** Task instructions **
When a line in the entries contains the word "isfile", copy that line in full.

** The records **
- - - -

(** * WorkTools: Whisper transcription front ends

    A shallow embedding of [VoicetoText.py] (the Tk application
    [WhisperTranscriptionApp] and the command line functions) and of
    [app.py] (the Flask endpoint), followed by the properties of the
    orchestration and of the output serialization.

    Conventions of the embedding.
    - A Python [str] is a [string]; a character is an [ascii].
    - A Python [float] is a rational [Q]: the float operations [/], [%],
      [-], [*] are read as the exact operations on rationals, and [int]
      as truncation toward zero.
    - Code that mutates the application object, writes files or prints,
      and may raise, runs in the monad [M] below: state passing with a
      Python-style exception as the other outcome.  The state reached
      when an exception leaves a block is kept, as in Python.
    - The speech engine, the hardware probe and the directory listing are
      the fields of a [World], passed to every function that uses them. *)

From Stdlib Require Import ZArith QArith Qround Lqa String Ascii List Lia Bool DecimalString.
From stdpp Require Import base gmap strings list fin_maps.
Import ListNotations.

(** ** Python primitives used by the program *)

Module Py.

(** [str.isspace] on one character: the white space code points below
    256 (TAB..CR, FS..US, SPACE, NEL, NBSP). *)
Definition isspace (c : ascii) : bool :=
  let n := N_of_ascii c in
  ((9 <=? n) && (n <=? 13) || (28 <=? n) && (n <=? 32)
   || (n =? 133) || (n =? 160))%N.

Fixpoint lstrip (s : string) : string :=
  match s with
  | EmptyString => EmptyString
  | String c r => if isspace c then lstrip r else s
  end.

(** [rstrip] keeps a character when it is not white space or when
    something is kept after it. *)
Fixpoint rstrip (s : string) : string :=
  match s with
  | EmptyString => EmptyString
  | String c r =>
      match rstrip r with
      | EmptyString => if isspace c then EmptyString else String c EmptyString
      | r' => String c r'
      end
  end.

(** [s.strip()] *)
Definition strip (s : string) : string := rstrip (lstrip s).

(** [s.lower()] on one character: the capital letters below 256 (A..Z
    and the accented capitals 192..222, the multiplication sign 215
    apart) move up by 32. *)
Definition lower_char (c : ascii) : ascii :=
  let n := N_of_ascii c in
  if ((65 <=? n) && (n <=? 90)
      || (192 <=? n) && (n <=? 222) && negb (n =? 215))%N
  then ascii_of_N (n + 32) else c.

Fixpoint lower (s : string) : string :=
  match s with
  | EmptyString => EmptyString
  | String c r => String (lower_char c) (lower r)
  end.

(** [s.startswith(p)] *)
Definition startswith (s p : string) : bool := String.prefix p s.

(** [s.endswith(e)] *)
Definition endswith (s e : string) : bool :=
  let n := String.length s in
  let k := String.length e in
  (k <=? n)%nat && String.eqb (String.substring (n - k) k s) e.

(** [bool(s)] for a string: non-empty. *)
Definition truthy (s : string) : bool := negb (String.eqb s EmptyString).

(** [str(n)] for a non-negative integer. *)
Definition decimal (n : N) : string := NilZero.string_of_uint (N.to_uint n).

Fixpoint zeros (k : nat) : string :=
  match k with
  | O => EmptyString
  | S k' => String "0" (zeros k')
  end.

Definition zfill (width : nat) (s : string) : string :=
  zeros (width - String.length s) +:+ s.

(** [format(z, "0<width>d")]: the sign first, then zeros up to the
    width (the sign counts in the width), then the digits. *)
Definition format_0d (width : nat) (z : Z) : string :=
  if (z <? 0)%Z
  then "-" +:+ zfill (width - 1) (decimal (Z.abs_N z))
  else zfill width (decimal (Z.abs_N z)).

(** [str(z)] for an integer. *)
Definition str_of_Z (z : Z) : string := format_0d 0 z.

(** [int(x)] for a float: truncation toward zero. *)
Definition int (x : Q) : Z := Z.quot (Qnum x) (Zpos (Qden x)).

(** [x % y] for floats: the remainder has the sign of [y]. *)
Definition mod_ (x y : Q) : Q := x - inject_Z (Qfloor (x / y)) * y.

(** [s.rfind(c)] as the number of characters before the last [c]. *)
Fixpoint rfind (c : ascii) (s : string) : option nat :=
  match s with
  | EmptyString => None
  | String a r =>
      match rfind c r with
      | Some i => Some (S i)
      | None => if Ascii.eqb a c then Some O else None
      end
  end.

(** [all(ch == c for ch in s)] *)
Fixpoint all_char (c : ascii) (s : string) : bool :=
  match s with
  | EmptyString => true
  | String a r => Ascii.eqb a c && all_char c r
  end.

(** [os.path.splitext(p)[0]] (posixpath): the extension starts at the
    last dot, when that dot lies in the last component and is preceded
    there by a character that is not a dot. *)
Definition splitext_root (p : string) : string :=
  let name_start := match rfind "/" p with Some i => S i | None => O end in
  match rfind "." p with
  | Some d =>
      if (name_start <=? d)%nat
      then if all_char "." (String.substring name_start (d - name_start) p)
           then p
           else String.substring 0 d p
      else p
  | None => p
  end.

(** [os.path.join(a, b)] (posixpath, two arguments). *)
Definition path_join (a b : string) : string :=
  if startswith b "/" then b
  else if negb (truthy a) || endswith a "/" then a +:+ b
  else a +:+ "/" +:+ b.

(** [os.path.basename(p)] (posixpath). *)
Definition basename (p : string) : string :=
  match rfind "/" p with
  | Some i => String.substring (S i) (String.length p - S i) p
  | None => p
  end.

End Py.

(** The line feed character, written [\n] in the source. *)
Definition LF : string := String "010"%char EmptyString.

(** ** Timestamps *)

(** [format_timestamp(seconds, output_format)], the module level
    function of the command line path. *)
Definition format_timestamp (seconds : Q) (output_format : string) : string :=
  let hours := Py.int (seconds / 3600) in
  let minutes := Py.int (Py.mod_ seconds 3600 / 60) in
  let secs := Py.int (Py.mod_ seconds 60) in
  let millisecs := Py.int ((seconds - inject_Z (Py.int seconds)) * 1000) in
  if String.eqb output_format "srt"
  then Py.format_0d 2 hours +:+ ":" +:+ Py.format_0d 2 minutes +:+ ":"
       +:+ Py.format_0d 2 secs +:+ "," +:+ Py.format_0d 3 millisecs
  else Py.format_0d 2 hours +:+ ":" +:+ Py.format_0d 2 minutes +:+ ":"
       +:+ Py.format_0d 2 secs +:+ "." +:+ Py.format_0d 3 millisecs.

(** [WhisperTranscriptionApp.format_timestamp(self, seconds,
    output_format)], the method of the interactive path. *)
Definition App_format_timestamp (seconds : Q) (output_format : string) : string :=
  let hours := Py.int (seconds / 3600) in
  let minutes := Py.int (Py.mod_ seconds 3600 / 60) in
  let secs := Py.int (Py.mod_ seconds 60) in
  let millisecs := Py.int ((seconds - inject_Z (Py.int seconds)) * 1000) in
  if String.eqb output_format "srt"
  then Py.format_0d 2 hours +:+ ":" +:+ Py.format_0d 2 minutes +:+ ":"
       +:+ Py.format_0d 2 secs +:+ "," +:+ Py.format_0d 3 millisecs
  else Py.format_0d 2 hours +:+ ":" +:+ Py.format_0d 2 minutes +:+ ":"
       +:+ Py.format_0d 2 secs +:+ "." +:+ Py.format_0d 3 millisecs.

(** ** Data model *)

(** One entry of [result[segments]]: the keys the program reads. *)
Record Segment : Type := mkSegment {
  seg_start : Q;
  seg_end : Q;
  seg_text : string
}.

(** The dictionary returned by [model.transcribe]. *)
Record Result : Type := mkResult {
  res_text : string;
  res_segments : list Segment
}.

(** A raised exception; [exn_msg] is [str(e)]. *)
Record exn : Type := Exn { exn_kind : string; exn_msg : string }.

(** The collaborators outside the program. *)
Record World : Type := mkWorld {
  (** [torch.cuda.is_available()] *)
  cuda_is_available : bool;
  (** [whisper.load_model(model_name, device=device)]: [Some e] when it raises. *)
  load_model_error : string -> string -> option exn;
  (** [model.transcribe(path, fp16=.., language=..)] for the model loaded
      as [model_name] on [device]. *)
  engine : string -> string -> bool -> option string -> string -> exn + Result;
  (** [open(path, w)]: [Some e] when it raises. *)
  open_error : string -> option exn;
  (** [json.dump(result, f, indent=4)]: the text written. *)
  json_dump : Result -> string;
  (** [os.listdir], [os.path.isdir], [os.path.isfile], [os.path.exists] *)
  listdir : string -> list string;
  isdir : string -> bool;
  isfile : string -> bool;
  path_exists : string -> bool
}.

- - - -

** Answer **
  (** [os.listdir], [os.path.isdir], [os.path.isfile], [os.path.exists] *)
  isfile : string -> bool;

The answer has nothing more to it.